◆ Task to complete
Go through the entries below and print, exactly, the lines starting at the one with "parseArgs (app :: conn" and ending at the one with "revert Hp. generalize", keeping both ends and no others.

Data for the task Block Start

(* ===== verification/MainArgs.v ===== *)
(** * The command line: [parseArgs] (src/ODBCDNS/main.cpp)

    The global variables the options set are the record [config]; a run of
    [parseArgs] ends with a configuration, with [printUsage], which leaves the
    process with status 0, or with the CRT's invalid-parameter handler. *)

From S2P Require Import Prelude.

(** The globals of main.cpp. *)
Record config := mkConfig {
  connectionString : list Z;
  logPropertiesPath : option (list Z);
  recursiveServer : list Z;
  port : Z;
  numThreads : Z
}.

Definition default_config (conn : list Z) : config := mkConfig conn None [] 53 64.

Inductive message :=
  | InvalidArguments | InvalidPort (n : Z) | InvalidThreads (n : Z) | InvalidOption (o : list Z).

Inductive outcome :=
  | Configured (c : config)
  | Usage (m : option message)      (* printUsage: exit(0) *)
  | Died (e : err).

(** [strncmp(a, b, n) == 0] on C strings, [n] a [size_t]. *)
Fixpoint strncmp_eq (a b : list Z) (n : nat) {struct n} : bool :=
  match n with
  | O => true
  | S n' =>
      match a, b with
      | [], [] => true
      | x :: a', y :: b' => (x =? y) && strncmp_eq a' b' n'
      | _, _ => false
      end
  end.

Definition DASH : Z := 45.
Definition EQUALS : Z := 61.

(** [numChars] converted to [size_t]; comparing more characters than the longer
    string has makes no difference, so the count is capped there. *)
Definition compared (numChars : Z) (a b : list Z) : nat :=
  Z.to_nat (Z.min (u64 numChars) (zlen a + zlen b + 1)).

Definition matches (name : string) (option : list Z) (numChars : Z) : bool :=
  strncmp_eq (str name) option (compared numChars (str name) option).

(** The body of the loop for one argument, a C string. *)
Definition parseArg (c : config) (arg : list Z) : outcome :=
  if negb (occurs DASH arg) || negb (occurs EQUALS arg) then Usage (Some InvalidArguments)
  else
    let option := drop 1 arg in
    let numChars := zlen (before EQUALS arg) - 1 in
    let value := drop 1 (drop (length (before EQUALS arg)) arg) in
    if matches "recursiveserver" option numChars then
      if 16 <? zlen value + 1 then Died InvalidParameter
      else Configured (mkConfig (connectionString c) (logPropertiesPath c) value (port c) (numThreads c))
    else if matches "port" option numChars then
      let p := atoi value in
      if p <=? 0 then Usage (Some (InvalidPort p))
      else Configured (mkConfig (connectionString c) (logPropertiesPath c) (recursiveServer c) p (numThreads c))
    else if matches "threads" option numChars then
      let n := atoi value in
      if port c <=? 0 then Usage (Some (InvalidThreads n))
      else Configured (mkConfig (connectionString c) (logPropertiesPath c) (recursiveServer c) (port c) n)
    else if matches "logproperties" option numChars then
      Configured (mkConfig (connectionString c) (Some value) (recursiveServer c) (port c) (numThreads c))
    else Usage (Some (InvalidOption (take (Z.to_nat numChars) option))).

Fixpoint parseLoop (c : config) (args : list (list Z)) : outcome :=
  match args with
  | [] => Configured c
  | a :: args' =>
      match parseArg c a with
      | Configured c => parseLoop c args'
      | o => o
      end
  end.

(** [parseArgs(argc, argv)], for a connection string of single-byte characters. *)
Definition parseArgs (argv : list (list Z)) : outcome :=
  match argv with
  | _ :: conn :: args => parseLoop (default_config conn) args
  | _ => Usage None
  end.

(** ** Options are recognised by any prefix *)

(** The meaning of an option word: the first of the four names it is a prefix
    of, the empty word included. *)
Definition is_prefix (w name : list Z) : bool := bool_decide (w `prefix_of` name).

Lemma strncmp_prefix name w rest :
  (0 ∉ w) -> strncmp_eq name (w ++ rest) (length w) = is_prefix w name.
Proof.
  unfold is_prefix. revert name. induction w as [|x w IH]; intros name H0.
  - cbn. symmetry. apply bool_decide_eq_true. apply prefix_nil.
  - destruct name as [|y name]; cbn [length app strncmp_eq].
    + symmetry. apply bool_decide_eq_false. intros H. by apply prefix_nil_not in H.
    + rewrite IH by set_solver. destruct (Z.eqb_spec y x) as [->|Hne]; cbn [andb].
      * apply bool_decide_ext. split; [apply prefix_cons|apply prefix_cons_inv_2].
      * symmetry. apply bool_decide_eq_false. intros H. by apply prefix_cons_inv_1 in H.
Qed.

Lemma matches_prefix name w v :
  (0 ∉ w) -> zlen w < 2 ^ 63 -> matches name (w ++ EQUALS :: v) (zlen w) = is_prefix w (str name).
Proof.
  intros H0 Hb. unfold matches, compared. autorewrite with zlen.
  pose proof (zlen_nonneg w). pose proof (zlen_nonneg v). pose proof (zlen_nonneg (str name)).
  unfold u64. rewrite Z.mod_small, Z.min_l by lia. rewrite to_nat_zlen. by apply strncmp_prefix.
Qed.

Lemma before_app_stop c w v : (c ∉ w) -> before c (w ++ c :: v) = w.
Proof.
  induction w as [|x w IH]; cbn; intros H; [by rewrite Z.eqb_refl|].
  destruct (Z.eqb_spec x c) as [->|_]; [set_solver|]. rewrite IH by set_solver. done.
Qed.

Lemma occurs_elem c w : c ∈ w -> occurs c w = true.
Proof.
  induction w as [|x w IH]; [set_solver|]. cbn. intros H.
  destruct (Z.eqb_spec x c) as [->|Hne]; [done|]. apply IH. set_solver.
Qed.

(** The four cases of [parseArg] on an argument "-word=value". *)
Definition option_effect (c : config) (w v : list Z) : outcome :=
  if is_prefix w (str "recursiveserver") then
    if 16 <=? zlen v then Died InvalidParameter
    else Configured (mkConfig (connectionString c) (logPropertiesPath c) v (port c) (numThreads c))
  else if is_prefix w (str "port") then
    if atoi v <=? 0 then Usage (Some (InvalidPort (atoi v)))
    else Configured (mkConfig (connectionString c) (logPropertiesPath c) (recursiveServer c) (atoi v) (numThreads c))
  else if is_prefix w (str "threads") then
    Configured (mkConfig (connectionString c) (logPropertiesPath c) (recursiveServer c) (port c) (atoi v))
  else if is_prefix w (str "logproperties") then
    Configured (mkConfig (connectionString c) (Some v) (recursiveServer c) (port c) (numThreads c))
  else Usage (Some (InvalidOption w)).

Lemma parseArg_effect c w v :
  0 < port c -> (0 ∉ w) -> (EQUALS ∉ w) -> zlen w < 2 ^ 63 ->
  parseArg c (DASH :: w ++ EQUALS :: v) = option_effect c w v.
Proof.
  intros Hp H0 He Hb. unfold parseArg, option_effect.
  rewrite !occurs_elem by set_solver. cbn [negb orb].
  replace (before EQUALS (DASH :: w ++ EQUALS :: v)) with (DASH :: w).
  2: { symmetry. apply (before_app_stop EQUALS (DASH :: w)). set_solver. }
  replace (zlen (DASH :: w) - 1) with (zlen w) by (autorewrite with zlen; lia).
  cbv zeta. cbn [length drop]. rewrite !drop_0, !drop_app_length. cbn [drop]. rewrite !drop_0. rewrite !matches_prefix by done.
  rewrite to_nat_zlen, take_app_length. zbool.
  replace (16 <? zlen v + 1) with (16 <=? zlen v) by (destruct (Z.leb_spec 16 (zlen v)), (Z.ltb_spec 16 (zlen v + 1)); lia).
  done.
Qed.

Lemma parseArg_port c a c' : 0 < port c -> parseArg c a = Configured c' -> 0 < port c'.
Proof.
  intros Hp. unfold parseArg. repeat case_match; intros ?; simplify_eq; cbn; bool_to_prop; lia.
Qed.

(** the options, as a whole. For arguments of the form "-word=value",
    [parseArgs] applies them from left to right; each word stands for the first
    of recursiveserver, port, threads and logproperties of which it is a
    prefix, and a word that is a prefix of none stops the program with the
    usage text. The number of threads is not checked: any value, zero and
    negative ones included, is accepted. *)
Theorem parseArgs_options app conn opts :
  Forall (fun wv => (0 ∉ fst wv) /\ (EQUALS ∉ fst wv) /\ zlen (fst wv) < 2 ^ 63) opts ->
  parseArgs (app :: conn :: map (fun wv => DASH :: fst wv ++ EQUALS :: snd wv) opts) =
    foldl (fun o wv => match o with Configured c => option_effect c (fst wv) (snd wv) | _ => o end)
          (Configured (default_config conn)) opts.
Proof.
  unfold parseArgs. intros H. assert (Hp : 0 < port (default_config conn)) by (cbn; lia).
  revert Hp. generalize (default_config conn). induction H as [|[w v] opts (H0 & He & Hb) Hall IH]; intros c Hp; [done|].
  cbn [map parseLoop foldl fst snd] in *. rewrite <- (parseArg_effect c w v) by done.
  destruct (parseArg c (DASH :: w ++ EQUALS :: v)) as [c'|m|e] eqn:E.
  - apply IH. by apply (parseArg_port c _ c') in E.
  - clear. induction opts as [|x opts IH]; [done|]. cbn. done.
  - clear. induction opts as [|x opts IH]; [done|]. cbn. done.
Qed.

Lemma parseArgs_options_witness :
  parseArgs [str "odbcdns"; str "DSN=dns"; str "-p=5353"; str "-threads=0"; str "-rec=8.8.8.8"] =
    Configured (mkConfig (str "DSN=dns") None (str "8.8.8.8") 5353 0).
Proof.
  refine (parseArgs_options (str "odbcdns") (str "DSN=dns")
    [(str "p", str "5353"); (str "threads", str "0"); (str "rec", str "8.8.8.8")] _).
  repeat (apply Forall_cons; split; [split; [by apply (bool_decide_unpack _)|split; [by apply (bool_decide_unpack _)|reflexivity]]|]).
  by apply Forall_nil.
Defined.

Data for the task Block End

◆ Output of the task
  parseArgs (app :: conn :: map (fun wv => DASH :: fst wv ++ EQUALS :: snd wv) opts) =
    foldl (fun o wv => match o with Configured c => option_effect c (fst wv) (snd wv) | _ => o end)
          (Configured (default_config conn)) opts.
Proof.
  unfold parseArgs. intros H. assert (Hp : 0 < port (default_config conn)) by (cbn; lia).
  revert Hp. generalize (default_config conn). induction H as [|[w v] opts (H0 & He & Hb) Hall IH]; intros c Hp; [done|].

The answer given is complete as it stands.